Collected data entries
(** The instruction at [pc] finds what it pops, and [Ret] exactly the results. *)
Lemma height_at_effect pc h :
  height_at pc h -> exists b p q, body !! Z.to_nat pc = Some b /\
    instruction_effect self b = Ok (p, q) /\ p <= h /\ h - p + q <= u64_max /\
    (b = Bytecode.Ret -> h = zlen self.(return_)).
Proof using HG Hok.
  intros Hh. pose proof Hh as (_ & h' & _ & (b & p & q & Hb & He & Hp & -> & Hu)%step_height_ok & _)%(
    state_at_exec _ body g order 0 block_run).
  exists b, p, q. split; [done|]. split; [done|]. split; [lia|]. split; [done|]. intros ->.
  pose proof (state_at_branch _ body g order 0 block_run pc h _ Hh Hb eq_refl)
    as (b1 & p1 & q1 & Hb1 & He1 & _ & E & _)%step_height_ok.
  rewrite Hb in Hb1. injection Hb1 as <-. injection He1 as <- <-. lia.
Qed.
End sound.

Lemma verify_blocks v fv :
  StackUsageVerifier.verify v fv = Ok () -> forall id, id ∈ block_ids fv.(FunctionView.cfg) ->
  verify_block (verifier_of v fv) fv.(FunctionView.cfg) id = Ok ().
Proof.
  intros Hv id Hid. unfold StackUsageVerifier.verify in Hv. rewrite res_for_ok in Hv.
  rewrite Forall_forall in Hv. by apply Hv, list_elem_of_In.
Qed.

(** C37: the stack discipline of an accepted body.  Whichever path control takes to an
    instruction of a body that the stack usage verifier accepts, the stack there has the
    same height, at least the number of values that the instruction pops, the height after
    it fits [u64], and before a return it is exactly the number of results. *)
Theorem stack_usage_sound (v : BinaryIndexedView) (fv : FunctionView) (pc h : Z) :
  checked_view v fv -> StackUsageVerifier.verify v fv = Ok () -> runs_to (verifier_of v fv) pc h ->
  exists b num_pops num_pushes,
    fv.(FunctionView.code).(CodeUnit.code) !! Z.to_nat pc = Some b /\
    instruction_effect (verifier_of v fv) b = Ok (num_pops, num_pushes) /\
    num_pops <= h /\ h - num_pops + num_pushes <= u64_max /\ (b = Bytecode.Ret -> h = zlen fv.(FunctionView.return_)) /\
    forall h', runs_to (verifier_of v fv) pc h' -> h' = h.
Proof.
  intros [Hin [order HG] _ _ _]%checked_view_ok Hv Hrun. pose proof (verify_blocks v fv Hv) as Hb.
  pose proof (runs_height (verifier_of v fv) _ order Hb pc h Hrun) as Hh.
  destruct (height_at_effect (verifier_of v fv) _ order Hb pc h Hh)
    as (b & p & q & Hc & He & Hp & Hu & Hr).
  exists b, p, q. split; [done|]. split; [done|]. split; [done|]. split; [done|]. split; [done|].
  intros h' Hrun'. eapply (state_at_unique _ _ _ order); [|exact Hh].
  by eapply runs_height.
Qed.

(** A module with a function that stores a local in one branch of a conditional and then
    returns a vector of two numbers. *)
Definition vector_body : list Bytecode :=
  [Bytecode.LdTrue; Bytecode.BrTrue 4; Bytecode.LdU64 1; Bytecode.StLoc 0;
   Bytecode.LdU64 2; Bytecode.LdU64 3; Bytecode.VecPack 2 2; Bytecode.Ret].
Definition vector_module : CompiledModule :=
  CompiledModule.mk VERSION_MAX 0 [ModuleHandle.mk 0 0] [] [FunctionHandle.mk 0 0 0 1 []]
    [] [] [] [] [] [[]; [SignatureToken.Vector SignatureToken.U64]; [SignatureToken.U64]]
    [Identifier.self_bytes] [AccountAddress_ZERO] [] []
    [FunctionDefinition.mk 0 Visibility.Private [] (Some (CodeUnit.mk 2 vector_body))].
Definition vector_view : FunctionView :=
  match FunctionView.function vector_module 0 (CodeUnit.mk 2 vector_body)
          (FunctionHandle.mk 0 0 0 1 []) with
  | Ok fv => fv
  | _ => FunctionView.mk None (CodeUnit.mk 0 []) [] [] [] [] (VMControlFlowGraph.mk [] [] [])
  end.

Lemma vector_view_checked : checked_view (BinaryIndexedView.Module_ vector_module) vector_view.
Proof.
  eapply checked_function; [vm_compute; reflexivity|vm_compute; reflexivity|left|reflexivity
    |vm_compute; reflexivity|vm_compute; reflexivity|vm_compute; discriminate|vm_compute; reflexivity].
Qed.

Lemma vector_view_runs :
  runs_to (verifier_of (BinaryIndexedView.Module_ vector_module) vector_view) 4 0.
Proof.
  eapply (runs_step _ 1 1 (Bytecode.BrTrue 4) 1 0 4); [|reflexivity|reflexivity|lia|by left].
  eapply (runs_step _ 0 0 Bytecode.LdTrue 0 1 1); [constructor|reflexivity|reflexivity|lia|].
  right. split; [done|]. split; [vm_compute; reflexivity|done].
Qed.

Lemma stack_usage_sound_witness :
  exists b num_pops num_pushes, vector_body !! 4%nat = Some b /\
    instruction_effect (verifier_of (BinaryIndexedView.Module_ vector_module) vector_view) b =
      Ok (num_pops, num_pushes) /\ num_pops <= 0.
Proof.
  destruct (stack_usage_sound (BinaryIndexedView.Module_ vector_module) vector_view 4 0)
    as (b & p & q & Hb & He & Hp & _);
    [apply vector_view_checked|vm_compute; reflexivity|apply vector_view_runs|].
  exists b, p, q. split; [exact Hb|]. split; [exact He|lia].
Defined.

(** * Totality *)

Section total.
Context (v : BinaryIndexedView) (fv : FunctionView) (Hview : view_ok v fv).
Abbreviation self := (verifier_of v fv).
Abbreviation body := (fv.(FunctionView.code).(CodeUnit.code)).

◆ **Task statement**: Up to and including the line that contains "Proof using HG Hok.", output the records above exactly, beginning with their first line.

◆ **Answer to the exercise**:
(** The instruction at [pc] finds what it pops, and [Ret] exactly the results. *)
Lemma height_at_effect pc h :
  height_at pc h -> exists b p q, body !! Z.to_nat pc = Some b /\
    instruction_effect self b = Ok (p, q) /\ p <= h /\ h - p + q <= u64_max /\
    (b = Bytecode.Ret -> h = zlen self.(return_)).
Proof using HG Hok.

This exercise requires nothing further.